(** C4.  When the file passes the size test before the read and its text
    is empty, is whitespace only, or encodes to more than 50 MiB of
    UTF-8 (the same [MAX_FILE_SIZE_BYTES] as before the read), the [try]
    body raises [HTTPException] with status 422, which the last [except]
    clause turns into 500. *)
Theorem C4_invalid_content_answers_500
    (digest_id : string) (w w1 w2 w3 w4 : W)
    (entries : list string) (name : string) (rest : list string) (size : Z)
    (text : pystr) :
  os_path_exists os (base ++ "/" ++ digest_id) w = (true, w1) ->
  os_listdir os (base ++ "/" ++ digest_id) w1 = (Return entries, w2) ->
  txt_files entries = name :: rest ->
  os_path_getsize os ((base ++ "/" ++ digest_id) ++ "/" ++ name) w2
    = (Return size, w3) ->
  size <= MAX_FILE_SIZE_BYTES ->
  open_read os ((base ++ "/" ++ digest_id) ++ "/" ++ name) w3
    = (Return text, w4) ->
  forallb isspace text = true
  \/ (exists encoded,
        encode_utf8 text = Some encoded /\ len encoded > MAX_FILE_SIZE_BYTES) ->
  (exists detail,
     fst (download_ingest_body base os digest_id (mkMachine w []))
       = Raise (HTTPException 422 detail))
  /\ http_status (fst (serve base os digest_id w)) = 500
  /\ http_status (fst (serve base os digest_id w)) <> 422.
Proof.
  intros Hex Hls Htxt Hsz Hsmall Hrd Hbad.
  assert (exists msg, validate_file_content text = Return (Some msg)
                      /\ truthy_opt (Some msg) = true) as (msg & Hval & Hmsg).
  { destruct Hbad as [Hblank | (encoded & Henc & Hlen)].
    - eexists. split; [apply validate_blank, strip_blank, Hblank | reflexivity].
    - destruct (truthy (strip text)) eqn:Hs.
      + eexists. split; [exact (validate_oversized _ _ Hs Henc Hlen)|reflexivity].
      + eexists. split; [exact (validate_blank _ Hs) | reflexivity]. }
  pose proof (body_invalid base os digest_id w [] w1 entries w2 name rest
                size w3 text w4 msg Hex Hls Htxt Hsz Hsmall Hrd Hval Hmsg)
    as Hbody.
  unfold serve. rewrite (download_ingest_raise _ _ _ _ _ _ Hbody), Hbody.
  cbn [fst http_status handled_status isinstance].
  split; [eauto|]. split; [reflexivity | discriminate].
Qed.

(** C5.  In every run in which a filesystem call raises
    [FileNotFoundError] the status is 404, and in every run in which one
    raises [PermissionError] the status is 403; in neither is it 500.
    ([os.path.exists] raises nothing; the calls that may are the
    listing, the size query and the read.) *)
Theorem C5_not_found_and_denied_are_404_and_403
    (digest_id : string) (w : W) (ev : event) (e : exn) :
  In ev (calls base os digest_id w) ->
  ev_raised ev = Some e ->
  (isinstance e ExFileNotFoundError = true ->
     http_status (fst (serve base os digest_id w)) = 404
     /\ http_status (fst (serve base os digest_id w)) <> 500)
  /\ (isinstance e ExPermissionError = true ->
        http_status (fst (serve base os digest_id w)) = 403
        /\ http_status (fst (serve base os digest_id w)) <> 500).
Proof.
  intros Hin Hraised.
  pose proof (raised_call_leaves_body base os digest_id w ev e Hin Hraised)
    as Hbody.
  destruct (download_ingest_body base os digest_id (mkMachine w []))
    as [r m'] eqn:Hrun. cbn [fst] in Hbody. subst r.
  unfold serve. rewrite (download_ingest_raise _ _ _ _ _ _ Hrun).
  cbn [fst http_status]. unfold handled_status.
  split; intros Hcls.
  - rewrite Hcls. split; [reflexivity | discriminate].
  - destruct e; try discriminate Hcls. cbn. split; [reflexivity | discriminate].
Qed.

*-*-*

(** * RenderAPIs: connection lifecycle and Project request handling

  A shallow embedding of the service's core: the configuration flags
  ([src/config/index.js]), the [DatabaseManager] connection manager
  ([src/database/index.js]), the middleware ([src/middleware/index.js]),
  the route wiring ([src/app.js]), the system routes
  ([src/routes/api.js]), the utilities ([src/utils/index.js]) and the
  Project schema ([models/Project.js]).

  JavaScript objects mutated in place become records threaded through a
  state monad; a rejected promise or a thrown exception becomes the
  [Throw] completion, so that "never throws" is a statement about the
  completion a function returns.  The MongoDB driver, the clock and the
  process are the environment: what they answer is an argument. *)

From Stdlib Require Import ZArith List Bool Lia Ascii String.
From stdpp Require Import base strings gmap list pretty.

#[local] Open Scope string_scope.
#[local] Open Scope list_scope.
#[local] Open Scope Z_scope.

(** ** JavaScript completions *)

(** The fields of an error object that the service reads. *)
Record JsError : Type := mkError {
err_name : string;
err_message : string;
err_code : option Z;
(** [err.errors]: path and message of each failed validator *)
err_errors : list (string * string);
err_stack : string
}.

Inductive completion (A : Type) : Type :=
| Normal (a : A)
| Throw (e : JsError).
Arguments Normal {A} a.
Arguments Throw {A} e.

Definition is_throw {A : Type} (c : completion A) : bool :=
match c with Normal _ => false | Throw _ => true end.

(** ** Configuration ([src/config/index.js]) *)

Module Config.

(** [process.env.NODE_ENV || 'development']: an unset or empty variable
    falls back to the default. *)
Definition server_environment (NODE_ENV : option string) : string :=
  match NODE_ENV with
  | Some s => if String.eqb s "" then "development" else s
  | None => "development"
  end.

*-*-*

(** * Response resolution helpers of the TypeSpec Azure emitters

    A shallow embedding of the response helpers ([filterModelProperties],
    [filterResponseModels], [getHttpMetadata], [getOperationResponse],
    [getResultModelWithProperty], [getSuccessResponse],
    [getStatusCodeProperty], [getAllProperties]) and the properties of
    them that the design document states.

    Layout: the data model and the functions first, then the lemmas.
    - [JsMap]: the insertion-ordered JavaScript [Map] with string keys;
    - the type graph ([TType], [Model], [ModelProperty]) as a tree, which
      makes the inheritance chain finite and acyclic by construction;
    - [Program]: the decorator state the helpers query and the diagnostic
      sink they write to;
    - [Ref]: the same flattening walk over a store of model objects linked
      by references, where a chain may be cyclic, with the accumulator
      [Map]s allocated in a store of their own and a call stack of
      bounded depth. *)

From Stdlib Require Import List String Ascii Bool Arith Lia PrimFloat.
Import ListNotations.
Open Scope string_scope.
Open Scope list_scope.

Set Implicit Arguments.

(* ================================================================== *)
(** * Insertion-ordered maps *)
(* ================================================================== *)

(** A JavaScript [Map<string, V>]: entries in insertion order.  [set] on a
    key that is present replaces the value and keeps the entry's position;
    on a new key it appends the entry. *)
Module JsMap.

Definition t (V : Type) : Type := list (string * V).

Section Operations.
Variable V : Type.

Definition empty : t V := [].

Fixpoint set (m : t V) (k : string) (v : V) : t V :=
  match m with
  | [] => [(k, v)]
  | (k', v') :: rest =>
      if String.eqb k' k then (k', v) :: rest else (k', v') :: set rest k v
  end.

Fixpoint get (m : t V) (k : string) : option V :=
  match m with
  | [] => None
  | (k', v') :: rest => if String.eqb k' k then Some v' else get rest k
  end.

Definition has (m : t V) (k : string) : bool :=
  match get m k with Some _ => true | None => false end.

*-*-*

Your task
Considering only the records above, state the number of lines that include the word "exact", with nothing added.

Solution to the problem
2